First Steps

Shapeless helps you build fast, modern, fullstack apps with Next.js 15, Hono, and type-safe APIs—all optimized for Cloudflare Workers, Neon, and Drizzle ORM.

There are two ways to get started:

  • Using the CLI (recommended)
  • Manual setup (advanced)

If you used the CLI, everything is already set up. This guide walks through the core building blocks so you understand how your app works under the hood.


🗂️ Project Structure

Here’s the core file structure you'll see inside the resources/ directory of a Shapeless project:

resources/
├── db/
   └── schema.ts          # Drizzle schema
├── index.ts               # Main app router
├── routers/
   └── post-router.ts     # Example router
├── shapeless.ts           # Framework + middleware setup
├── shared/
   └── providers.tsx      # React Query provider
└── templates/
    └── post.tsx           # Sample UI or render component

This file sets up your app context, environment, and database middleware. It's the foundation of your backend API.

resources/shapeless.ts

import { neon } from "@neondatabase/serverless"
import { drizzle } from "drizzle-orm/neon-http"
import { env } from "hono/adapter"
import { shapeless } from "@shapelesss/core"
 
interface Env {
  Bindings: { DATABASE_URL: string }
}
 
export const j = shapeless.init<Env>()
 
export const databaseMiddleware = j.middleware(async ({ c, next }) => {
  const { DATABASE_URL } = env(c)
  const sql = neon(DATABASE_URL)
  const db = drizzle(sql)
  return await next({ db })
})
 
export const publicProcedure = j.procedure.use(databaseMiddleware)

Use publicProcedure to build any query/mutation with database access.


Routers group related procedures.
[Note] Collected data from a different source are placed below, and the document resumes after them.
Lemma file_items_keep dir arr n i c (w : W) oc w' :
  room n c -> sync_items (file_page_item fuel conn dir) arr n i (Some c, w) = Done (NoError, (oc, w')) ->
  exists c', oc = Some c' /\ grows_by n c c' /\ Forall (seen_item c') (items_from arr i n).
Proof.
  revert i c w. induction n as [|n IH]; intros i c w Hr E.
  { injection E as <- <-. exists c. split_and!; [done| |constructor].
    split; [by apply keeps_refl, Hr|unfold CACHE_CHUNK_SIZE; lia]. }
  cbn [sync_items] in E. apply bind_Done in E as (e & [oc1 w1] & E1 & E).
  destruct (decide (e = NoError)) as [->|He]; [|by injection E].
  assert (room 1 c) as Hr1 by (destruct Hr; split; [done|unfold CACHE_CHUNK_SIZE in *; lia]).
  destruct (file_item_keeps dir _ c w oc1 w1 Hr1 E1) as (c1 & -> & Hg & Hi).
  destruct (IH (i + 1) c1 w1 (grows_by_room 1 n c c1 Hr Hg) E) as (c' & -> & Hg' & Hf).
  exists c'. split_and!; [done|by apply (grows_by_trans 1 n c c1)|].
  rewrite items_from_cons. constructor; [|exact Hf]. intros id Hid. apply Hg', Hi, Hid.
Qed.

(** The pages that the server lists from an offset on, and the empty page that
    ends them. *)
Definition page_at (off : Z) (items : list (option json_t)) : Prop :=
  exists code root arr,
    net WALK_FILES_PATH [int_arg BXILL_LIST_LIMIT; int_arg off;
                         Some (VString (mkString true (Some "all"%string)))] = Some (code, root)
    /\ as_array (Some root) = Some arr /\ page_items arr = items.
Fixpoint lists (off : Z) (pages : list (list (option json_t))) : Prop :=
  match pages with
  | [] => page_at off []
  | items :: pages => items <> [] /\ page_at off items /\ lists (off + BXILL_LIST_LIMIT) pages
  end.
#[local] Instance fleet_conf : ConfEnv fleet := {|
  conf_get_string _ := ret None; conf_get_int _ := ret 0;
  conf_put_database conn _ _ := on_conn conn (ret false) (ret true)
|}.
#[local] Instance fleet_threads : ThreadEnv fleet := {|
  mysql_init w := let c := fresh (fl_open w) in
                  Done (Some c, mkFleet ({[c]} ∪ fl_open w) (fl_turns w) (fl_lost w));
  mysql_real_connect c _ _ _ _ := with_open c (ret true);
  mysql_close conn := on_conn conn (ret tt) (fun w =>
    Done (tt, mkFleet (fl_open w ∖ match conn with Some c => {[c]} | None => ∅ end)
                (fl_turns w) (fl_lost w)));
  mysql_ping_failed c := with_open c (ret false);
  mysql_errno c := with_open c (ret 0);
  mysql_thread_id conn := on_conn conn fault (ret 0);
  mysql_set_character_set c _ := with_open c (ret tt);
  mysql_thread_init := ret tt; mysql_thread_end := ret tt;
  queue_run w := Done (match fl_turns w with O => false | S _ => true end,
                       mkFleet (fl_open w) (pred (fl_turns w)) (fl_lost w));
  queue_standby := ret false; standby_sleep := ret tt; thread_sleep := ret tt;
  thread_error_sleep := ret tt; time_now := ret (Some 0)
|}.
(** A walk loses its connection as long as some loss is left. *)
Definition fleet_walk (conn : MYSQL) : prog fleet BXillError :=
  on_conn conn (ret ErrorGeneric) (fun w =>
    Done (match fl_lost w with O => ErrorNet | S _ => ErrorSQLReconnect end,
          mkFleet (fl_open w) (fl_turns w) (pred (fl_lost w)))).
#[local] Instance fleet_walks : ThreadWalks fleet := {|
  taxes_walk_item := fleet_walk; records_walk_more := fleet_walk; kb_sales_walk_items := fleet_walk;
  contact_sector_walk_items := fleet_walk; file_walk_items conn := on_snd (fleet_walk conn);
  language_load := fleet_walk; lookup_walks := [fleet_walk; fleet_walk; fleet_walk]
|}.
#[local] Instance fleet_queries : QueryEnv fleet := {|
  query := unit; add_param_uint64 _ _ _ := ret false; database_execute _ := ret false;
  database_results _ := ret false; query_rows _ := ret []; query_need_reconnect _ := ret false;
  database_free_result _ := ret tt
|}.
#[local] Instance fleet_alloc : QueryAlloc fleet := {|
  new_query conn _ := on_conn conn fault (ret (Some tt)); free_query _ := ret tt
|}.
#[local] Instance fleet_caches : HasCaches fleet := {|
  cache_of _ _ := cache_create true; set_cache _ _ w := w |}.
#[local] Instance fleet_net : WalkEnv fleet := {| do_request _ _ := ret None; thrd_sleep := ret tt |}.
#[local] Instance fleet_items : ChainItems fleet := {|
  contact_sync_item conn _ _ := fleet_walk conn; project_sync_item conn _ := fleet_walk conn;
  invoice_sync_item conn _ := fleet_walk conn; invoice_fetch_missed := fleet_walk
|}.

(** Two losses in six turns; connection 7 belongs to another thread. *)
Definition fleet_start : fleet := mkFleet {[7]} 6 2.
Definition fleet_run : list conn_event * Z :=
  match random_item_thread 9 2 ([], fleet_start) with
  | Done (r, (h, _)) => (h, r)
  | _ => ([], 7)
  end.

Lemma threads_close_connections_witness :
  sessions fleet_run.1 /\ fleet_run.2 = EXIT_SUCCESS
  /\ length (List.filter (fun e => match e with Opened _ => true | _ => false end) fleet_run.1) = 3%nat.
Proof.
  split; [|split].
  - apply (proj1 (threads_close_connections 9 2 true true fleet_start) fleet_run.2 fleet_run.1
      (mkFleet {[7]} 0 0)). vm_compute. reflexivity.
  - vm_compute. reflexivity.
  - vm_compute. reflexivity.
Defined.

(** Twelve turns without an answer: after them the thread is out of its loop. *)
Definition worn_fleet : fleet := mkFleet {[1]} 20 0.
Definition worn_result : option Z * DataThread * fleet :=
  match data_loop fleet_walk 30 2 (mkData (Some 1) 0 0) worn_fleet with
  | Done x => x
  | _ => (None, mkData None 0 0, worn_fleet)
  end.

Lemma twelve_errors_in_a_row_witness :
  worn_result.1.1 = Some EXIT_FAILURE
  /\ exists hs w1, turns_done fleet_walk 2 (Some 1) worn_fleet hs (dt_conn worn_result.1.2) w1
  /\ (worn_result.1.1 = Some EXIT_FAILURE <-> replicate 12 false `suffix_of` hs).
Proof.
  split; [vm_compute; reflexivity|].
  destruct (twelve_errors_in_a_row fleet_walk 2 30 (Some 1) worn_fleet worn_result.1.1
           worn_result.1.2 worn_result.2) as (hs & w1 & Ht & Hf & _); [vm_compute; reflexivity|].
  exists hs, w1. split; [exact Ht|exact Hf].
Defined.
End Fleet.

(** The server of the sample files, which would accept a connection at any time. *)
Section BackAgain.
#[local] Existing Instance sample_item_set.
#[local] Existing Instance sample_files_env.
#[local] Existing Instance sample_files_clock.
#[local] Existing Instance sample_files_fs.
#[local] Existing Instance sample_files_raw.
#[local] Existing Instance sample_files_conf.
#[local] Existing Instance sample_files_net.
#[local] Instance no_stale : StaleStack server := {| stale_u64 := ret 0 |}.
#[local] Instance back_again : ThreadEnv server := {|
  mysql_init := ret (Some 1); mysql_real_connect _ _ _ _ _ := ret true;
  mysql_close _ := ret tt; mysql_ping_failed _ := ret false; mysql_errno _ := ret 0;
  mysql_thread_id _ := ret 0; mysql_set_character_set _ _ := ret tt;
  mysql_thread_init := ret tt; mysql_thread_end := ret tt;
  queue_run := ret true; queue_standby := ret false; standby_sleep := ret tt;
  thread_sleep := ret tt; thread_error_sleep := ret tt; time_now := ret (Some 0)
|}.

Lemma failed_reconnect_is_final_witness :
  wp (data_loop (random_work (ThreadWalks0 := module_walks 5)) 11 3 (mkData None 1 0))
    (fun r _ => r.1 <> None /\ dt_conn r.2 = None) idle_server.
Proof.
  apply (failed_reconnect_is_final (fun _ => True) 5 2 1 0 idle_server); [|exact I|lia].
  split; intros w Hw; cbn; auto.
Defined.
End BackAgain.

(** ** The address of a new connection *)

Section SameAddress.
Context {W : Type} `{!ConfEnv W} `{!QueryEnv W} `{!QueryAlloc W} `{!ThreadEnv W} `{!ThreadWalks W}.

(** A reconnection is noticed by the address: when the allocator gives the
    address of the connection that was just closed, the prepared queries of the
    closed connection stay. *)
Lemma same_address_keeps_queries t c (w w' : W) :
  ct_conn t = Some c ->
  thread_handle_error ErrorSQLReconnect (Some c) w = Done ((true, Some c), w') ->
  handle_step ErrorSQLReconnect t w
  = Done ((true, mkThread (Some c) 0 (ct_contact_prune t) (ct_project_prune t) (ct_invoice_prune t)
                   (ct_cycle_ts t)), w').
Proof.
  intros Hc E. unfold handle_step. rewrite Hc, (bind_eq _ _ _ _ _ E).
  by rewrite bool_decide_false by naive_solver.
Qed.
End SameAddress.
In this example, postRouter has two procedures: recent and create.

resources/routers/post-router.ts

import { z } from "zod"
import { j, publicProcedure } from "../shapeless"
 
interface Post {
  id: number
  name: string
}
 
const posts: Post[] = [{ id: 1, name: "Hello World" }]
 
export const postRouter = j.router({
  recent: publicProcedure.query(({ c }) => {
    return c.superjson(posts.at(-1) ?? null)
  }),
 
  create: publicProcedure
    .input(z.object({ name: z.string().min(1) }))
    .mutation(({ c, input }) => {
      const post: Post = { id: posts.length + 1, name: input.name }
      posts.push(post)
      return c.superjson(post)
    }),
})
  • recent returns the latest post
  • create adds a new post with input validation via Zod

This file merges all routers and applies global middleware like CORS and error handling.

resources/index.ts

import { j } from "./shapeless"
import { postRouter } from "./routers/post-router"
 
const api = j
  .router()
  .basePath("/api")
  .use(j.defaults.cors)
  .onError(j.defaults.errorHandler)
 
const appRouter = j.mergeRouters(api, {
  post: postRouter,
})
 
export type AppRouter = typeof appRouter
export default appRouter

All routes inside /api/post/* will now be handled by postRouter.


Shapeless encourages React Query for frontend API calls. Wrap your app with this provider:

resources/shared/providers.tsx

"use client"
 
import {
  QueryCache,
  QueryClient,
  QueryClientProvider,
} from "@tanstack/react-query"
import { HTTPException } from "hono/http-exception"
import { PropsWithChildren, useState } from "react"
 
export const Providers = ({ children }: PropsWithChildren) => {
  const [queryClient] = useState(
    () =>
      new QueryClient({
        queryCache: new QueryCache({
          onError: (err) => {
            if (err instanceof HTTPException) {
              // global error handling
            }
          },
        }),
      }),
  )
 
  return (
    <QueryClientProvider client={queryClient}>{children}</QueryClientProvider>
  )
}

5. Hook It Up in Next.js

To connect everything to your Next.js app, create a route handler at:

app/api/[[...route]]/route.ts

import appRouter from "@/resources"
import { handle } from "hono/vercel"
 
export const GET = handle(appRouter.handler)
export const POST = handle(appRouter.handler)

For Cloudflare Workers, this setup is handled by OpenNext. Just build and deploy:

pnpm run cf:build
pnpm run cf:upload

✅ What’s Next

You're now ready to:

  • Build more routers
  • Define your Drizzle schema in db/schema.ts
  • Deploy to Cloudflare with one command
  • Make type-safe API calls using fetch() or React Query

Use this as your base, and expand however you want—admin studio, workflows, dashboard tools, auth systems—all built on this foundation.